Veronica Yoko Plebani ha 25 anni, occhi pieni di grinta e un sorriso raggiante. Alle soglie di una laurea in scienze politiche, trascorre le sue giornate tra allenamenti e incontri con gli amici. Una vita come tante, si potrebbe pensare. Eppure, Veronica è reduce da una meningite batterica fulminante che nel pieno dell’adolescenza, a 15 anni, ha segnato il suo corpo in maniera irreversibile, lasciandole diffuse cicatrici e l’amputazione di tutte le falangi.  

A seguito della malattia, la Plebani ha saputo rialzarsi, diventando un’atleta paralimpica professionista nel triathlon – una disciplina sportiva che comprende, nel corso di ogni gara, una sequenza di prove di corsa, ciclismo e nuoto. Veronica ha bisogno di apposite protesi per allenarsi per far sì che il suo corpo possa funzionare al meglio. 

Seppure con un corpo così segnato dalla malattia, altro rispetto ai canoni estetici più comuni, non si vergogna (ma perché dovrebbe? verrebbe da dire), anzi ne fa un punto di forza – per sé e per chi ha sperimentato una condizione come la sua – mostrandolo senza infingimenti, posando finanche nuda, per scardinare i vecchi e amplificati stereotipi di bellezza inchiodati sui corpi perfetti delle modelle in passerella.  

Le inquadrature, fotogramma dopo fotogramma, la seguono discretamente, ma senza buonismi di maniera, nella sua quotidianità: negli allenamenti sfiancanti come sui set fotografici, per i quali posa senza veli, sino alle serate con gli amici e i compagni dell’università.  

Il racconto non perde, tuttavia, mai l’impronta leggera e delicata, e scorre fluido, senza mai scadere nella commiserazione o nel compiacimento. 

Corpo a corpo entra in punta di piedi nel mondo della diversità e della disabilità, offrendo uno sguardo diverso sulla bellezza che non sempre e non solo deve essere ricondotta ai canoni standard, guardando allo sport come strumento capace di stimolare una rinascita, favorire un equilibrio con sé stessi, un bilanciamento tra corpo e mente, un pungolo per guardare avanti con coraggio e ambizione, al di là dei limiti che la società vorrebbe imporre. 

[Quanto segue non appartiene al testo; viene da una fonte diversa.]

(* ===== verification/DynamoTable.v ===== *)
(** * DynamoDB tables: scope, startup and runs

    How a store starts, and that one that has started returns what it stored; then a
    table in memory, which keeps the laws, and the runs of the store on it. *)

From stdpp Require Import sorting.
From S2P Require Import Prelude GoStd CacheCore InspectHelpers Shaping Wrapping MemoryStore Rows DynamoStore DynamoContract.

(** ** Startup *)

Section Startup.
Context {D : Type} {tbl : string} `{DynamoLaws D tbl}.
Implicit Types (d : D) (w : World).

(** The errors that are expected of a service that is starting, by their texts. *)
Definition startupTexts : list string :=
  ["request send failed"; "connection reset by peer"; "connection refused"; "timeout"; "eof"].
Definition transient (e : error) : Prop :=
  exists text pre post, text ∈ startupTexts /\ ToLower (Error e) = pre +:+ text +:+ post.

Lemma Contains_split msg text : Contains msg text = true <-> exists pre post, msg = pre +:+ text +:+ post.
Proof.
  unfold Contains. rewrite bContains_spec. split.
  - intros (l & r & E). exists (string_of_bytes l), (string_of_bytes r). apply (inj bytes_of_string).
    by rewrite E, !bytes_of_string_app, !bytes_of_string_of_bytes.
  - intros (pre & post & ->). exists (bytes_of_string pre), (bytes_of_string post). by rewrite !bytes_of_string_app.
Qed.

Lemma retryable_transient e : isDynamoStartupRetryable e = true <-> transient e.
Proof.
  unfold isDynamoStartupRetryable, transient, startupTexts. rewrite !orb_true_iff, !Contains_split. split.
  - intros [[[[(p & q & E)|(p & q & E)]|(p & q & E)]|(p & q & E)]|(p & q & E)];
      eexists _, p, q; (split; [|exact E]); set_solver.
  - intros (text & p & q & Hin & E). rewrite !elem_of_cons in Hin.
    destruct Hin as [->|[->|[->|[->|[->|Hin]]]]]; [eauto 10..|by apply elem_of_nil in Hin].
Qed.

(** What the service makes of the table in one round of requests: it is there (it was, or
    this client or another has just created it), or a request failed with an error that is
    transient or not. *)
Inductive verdict := Available | Refused (e : error) | Transient (e : error).

Definition judged (e : error) (v : verdict) : Prop :=
  (transient e /\ v = Transient e) \/ (~ transient e /\ v = Refused e).

Inductive answers (ctx : Context) (w : World) (d : D) : verdict -> World -> D -> Prop :=
| described w' d' : dy_DescribeTable ctx tbl w d = (None, w', d') -> answers ctx w d Available w' d'
| undescribed e v w' d' :
    dy_DescribeTable ctx tbl w d = (Some e, w', d') -> isResourceNotFound e = false -> judged e v ->
    answers ctx w d v w' d'
| made e w1 d1 w' d' :
    dy_DescribeTable ctx tbl w d = (Some e, w1, d1) -> isResourceNotFound e = true ->
    dy_CreateTable ctx (mkCreateTableInput tbl [("k", "HASH")] [("k", "S")] "PAY_PER_REQUEST") w1 d1 = (None, w', d') ->
    answers ctx w d Available w' d'
| unmade e ce v w1 d1 w' d' :
    dy_DescribeTable ctx tbl w d = (Some e, w1, d1) -> isResourceNotFound e = true ->
    dy_CreateTable ctx (mkCreateTableInput tbl [("k", "HASH")] [("k", "S")] "PAY_PER_REQUEST") w1 d1 = (Some ce, w', d') ->
    (if isResourceInUse ce then v = Available else judged ce v) ->
    answers ctx w d v w' d'.

(** [n] rounds in a row that failed with a transient error, each followed by 150
    milliseconds during which the context is not done. *)
Inductive rounds (ctx : Context) : nat -> World -> D -> World -> D -> Prop :=
| rounds_none w d : rounds ctx 0 w d w d
| rounds_more n w d e w1 d1 w' d' :
    answers ctx w d (Transient e) w1 d1 ->
    (forall at_ err, ctx_done ctx = Some (at_, err) -> now w1 + 150 * Millisecond < at_) ->
    rounds ctx n (sleepWorld (now w1 + 150 * Millisecond) (tickWorld w1)) d1 w' d' ->
    rounds ctx (Datatypes.S n) w d w' d'.

Lemma ensureAttempt_answers ctx w d v w' d' :
  answers ctx w d v w' d' ->
  ensureAttempt ctx tbl w d =
    (match v with Available => inl None | Refused e => inl (Some e) | Transient e => inr e end, w', d').
Proof.
  assert (Hj : forall e v, judged e v ->
    (if negb (isDynamoStartupRetryable e) then inl (Some e) else inr e) =
    match v with Available => inl None | Refused e => inl (Some e) | Transient e => inr e end).
  { intros e v0 [[Ht ->]|[Ht ->]]; rewrite <- retryable_transient in Ht; [by rewrite Ht|].
    by apply not_true_is_false in Ht as ->. }
  unfold ensureAttempt. go_simpl. intros [w1 d1 E|e v1 w1 d1 E En Hv|e w1 d1 w2 d2 E En E2|e ce v1 w1 d1 w2 d2 E En E2 Hv].
  - by rewrite E.
  - rewrite E, En, <- (Hj e v1 Hv). by destruct (negb _).
  - rewrite E, En. change (createTableInput tbl) with (mkCreateTableInput tbl [("k", "HASH")] [("k", "S")] "PAY_PER_REQUEST").
    by rewrite E2.
  - rewrite E, En. change (createTableInput tbl) with (mkCreateTableInput tbl [("k", "HASH")] [("k", "S")] "PAY_PER_REQUEST").
    rewrite E2. destruct (isResourceInUse ce); [by subst|]. rewrite <- (Hj ce v1 Hv). by destruct (negb _).
Qed.

Lemma waitRetry_patient ctx w d :
  (forall at_ err, ctx_done ctx = Some (at_, err) -> now w + 150 * Millisecond < at_) ->
  waitRetry ctx dynamoEnsureTableRetryDelay w d =
    (None, sleepWorld (now w + 150 * Millisecond) (tickWorld w), d).
Proof.
  intros Hp. unfold waitRetry. go_simpl. destruct (ctx_done ctx) as [[at_ err]|]; [|done]. specialize (Hp at_ err eq_refl).
  unfold dynamoEnsureTableRetryDelay. unfold Millisecond in *.
  destruct (Z.leb_spec at_ (now w)); [lia|]. destruct (Z.ltb_spec at_ (now w + 150 * 1000000)); [lia|].
  by destruct (Z.ltb_spec (now w + 150 * 1000000) at_); [|lia].
Qed.

Lemma ensureLoop_rounds ctx n m last w d w' d' : (0 < m)%nat -> rounds ctx n w d w' d' ->
  exists last', ensureLoop (n + m) ctx tbl last w d = ensureLoop m ctx tbl last' w' d'.
Proof.
  intros Hm Hr. revert last. induction Hr as [w d|n w d e w1 d1 w' d' E1 E2 _ IH]; intros last; [by exists last|].
  destruct (IH e) as [last' IH']. exists last'. rewrite <- IH'.
  cbn [Nat.add ensureLoop]. go_simpl. rewrite (ensureAttempt_answers _ _ _ _ _ _ E1).
  destruct (n + m)%nat eqn:En; [lia|]. rewrite <- En. by rewrite waitRetry_patient.
Qed.

(** C35: a table that becomes available while the store starts is found.  Let up to 19
    rounds of requests fail, each with an error whose text, in lower case, contains one of the five
    that a starting service produces (in describing the table, or in creating it when it does
    not exist), with 150 milliseconds after each during which the context is not
    done.  When the next round shows the table there, or creates it, or finds that it is being
    created, [ensureDynamoTable] succeeds; when that round fails with any other error, that is the
    error returned; and when it is the 20th and fails like the others, its error is
    returned, wrapped. *)
Theorem ensureDynamoTable_recovers ctx n w d w1 d1 v w' d' :
  (n <= 19)%nat -> rounds ctx n w d w1 d1 -> answers ctx w1 d1 v w' d' ->
  (forall e, v = Transient e -> n = 19%nat) ->
  ensureDynamoTable ctx tbl w d =
    (match v with
     | Available => None
     | Refused e => Some e
     | Transient e => Some (ErrorWrap ("ensure dynamo table " +:+ quoted tbl +:+ ": ") e)
     end, w', d').
Proof.
  intros Hn Hr Ha Hv. unfold ensureDynamoTable. set (last := ErrorString _).
  assert (exists m, dynamoEnsureTableMaxAttempts = n + Datatypes.S m /\ (n = 19 -> m = 0))%nat as (m & -> & Hm).
  { exists (19 - n)%nat. unfold dynamoEnsureTableMaxAttempts. lia. }
  destruct (ensureLoop_rounds ctx n (Datatypes.S m) last w d w1 d1 ltac:(lia) Hr) as [last' ->].
  cbn [ensureLoop]. go_simpl. rewrite (ensureAttempt_answers _ _ _ _ _ _ Ha).
  destruct v as [|e|e]; [done..|]. by rewrite (Hm (Hv e eq_refl)).
Qed.

Lemma ensureAttempt_spec ctx w d r w' d' :
  world_ok w -> dyl_ok d -> ensureAttempt ctx tbl w d = (r, w', d') ->
  later w w' /\ dyl_ok d' /\ dyl_items d' = dyl_items d /\ (r = inl None -> dyl_exists d').
Proof.
  intros Hw Hd. unfold ensureAttempt. go_simpl. destruct (dy_DescribeTable ctx tbl w d) as [[err w1] d1] eqn:E1.
  apply dyl_describe in E1 as (Hl1 & Hd1 & Hi1 & He1); [|done..].
  destruct err as [e|]; [|intros [= <- <- <-]; auto]. destruct (isResourceNotFound e).
  - destruct (dy_CreateTable ctx _ w1 d1) as [[err w2] d2] eqn:E2.
    apply dyl_create in E2 as (Hl2 & Hd2 & Hi2 & He2); [|by eauto with go|done].
    assert (later w w2) by by eapply later_trans. assert (dyl_items d2 = dyl_items d) by congruence.
    destruct err as [e2|]; [|intros [= <- <- <-]; auto].
    destruct (isResourceInUse e2); [intros [= <- <- <-]; auto|].
    destruct (negb _); intros [= <- <- <-]; by split_and!.
  - destruct (negb _); intros [= <- <- <-]; by split_and!.
Qed.

(** The deadline of the context given to [New]. *)
Definition bounded (ctx : Context) : Prop := exists at_ e, ctx_done ctx = Some (at_, e) /\ at_ < horizon.

Lemma ensureLoop_spec n ctx last w d err w' d' :
  bounded ctx -> world_ok w -> dyl_ok d -> ensureLoop n ctx tbl last w d = (err, w', d') ->
  later w w' /\ dyl_ok d' /\ dyl_items d' = dyl_items d /\ (err = None -> dyl_exists d').
Proof.
  intros (at_ & e0 & Hc & Hat). revert last w d. induction n as [|n IH]; intros last w d Hw Hd; cbn [ensureLoop].
  { intros [= <- <- <-]. split_and!; [by apply later_refl|done..]. }
  go_simpl. destruct (ensureAttempt ctx tbl w d) as [[r w1] d1] eqn:E1.
  apply ensureAttempt_spec in E1 as (Hl1 & Hd1 & Hi1 & He1); [|done..].
  destruct r as [res|e]; [intros [= <- <- <-]; split_and!; [done..|]; intros ->; auto|].
  destruct n as [|n]; [intros [= <- <- <-]; by split_and!|].
  destruct (waitRetry ctx _ w1 d1) as [[dn w2] d2] eqn:E2.
  eapply waitRetry_post in E2 as (-> & Hl2 & _); [|by eauto with go|done|done|done].
  assert (later w w2) by by eapply later_trans.
  destruct dn as [e2|]; [intros [= <- <- <-]; by split_and!|].
  intros E. apply IH in E as (? & ? & ? & ?); [|by eauto with go|done].
  split_and!; [by eapply later_trans|done|congruence|done].
Qed.

(** When [ensureDynamoTable] returns no error the table exists, and whatever it
    returns it has not touched the items of a table that was there. *)
Theorem ensureDynamoTable_sound ctx w d err w' d' :
  bounded ctx -> world_ok w -> dyl_ok d -> ensureDynamoTable ctx tbl w d = (err, w', d') ->
  dyl_items d' = dyl_items d /\ (err = None -> dyl_exists d').
Proof. intros Hc Hw Hd E. apply ensureLoop_spec in E as (_ & _ & ? & ?); [|done..]. auto. Qed.
End Startup.

(** ** Runs of a store *)

Section Store.
Context {D : Type} {tbl : string} `{DynamoLaws D tbl} `{GzipLaws} `{CryptoLaws}.
Context {AwsConfig : Type} (LoadDefaultConfig : Context -> string -> AwsConfig + error).
Variables (withEndpoint : string -> AwsConfig -> AwsConfig) (NewFromConfig : AwsConfig -> D).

La storia di Veronica è la storia di una donna determinata, sicura di sé, consapevole dei sacrifici necessari al raggiungimento dei propri obiettivi agonistici, ma non solo. Convinta com’è che la cosiddetta ‘diversità’ non può in alcun modo appannare i sogni, essa può invece diventare la sua stessa forza. Il racconto di Maria Iovine e la storia di Veronica insegnano del resto che la diversità esiste solo negli occhi di chi guarda, forse in modo distratto, soffermandosi solo sull’apparenza. E’ con questo spirito che Veronica alle Paralimpiadi di Tokyo 2021 – rimandate di un anno a causa della pandemia – ha conquistato una medaglia di bronzo, un altro importante traguardo, per lei ma anche per tutti coloro che guardano alle sue imprese, sportive e umane.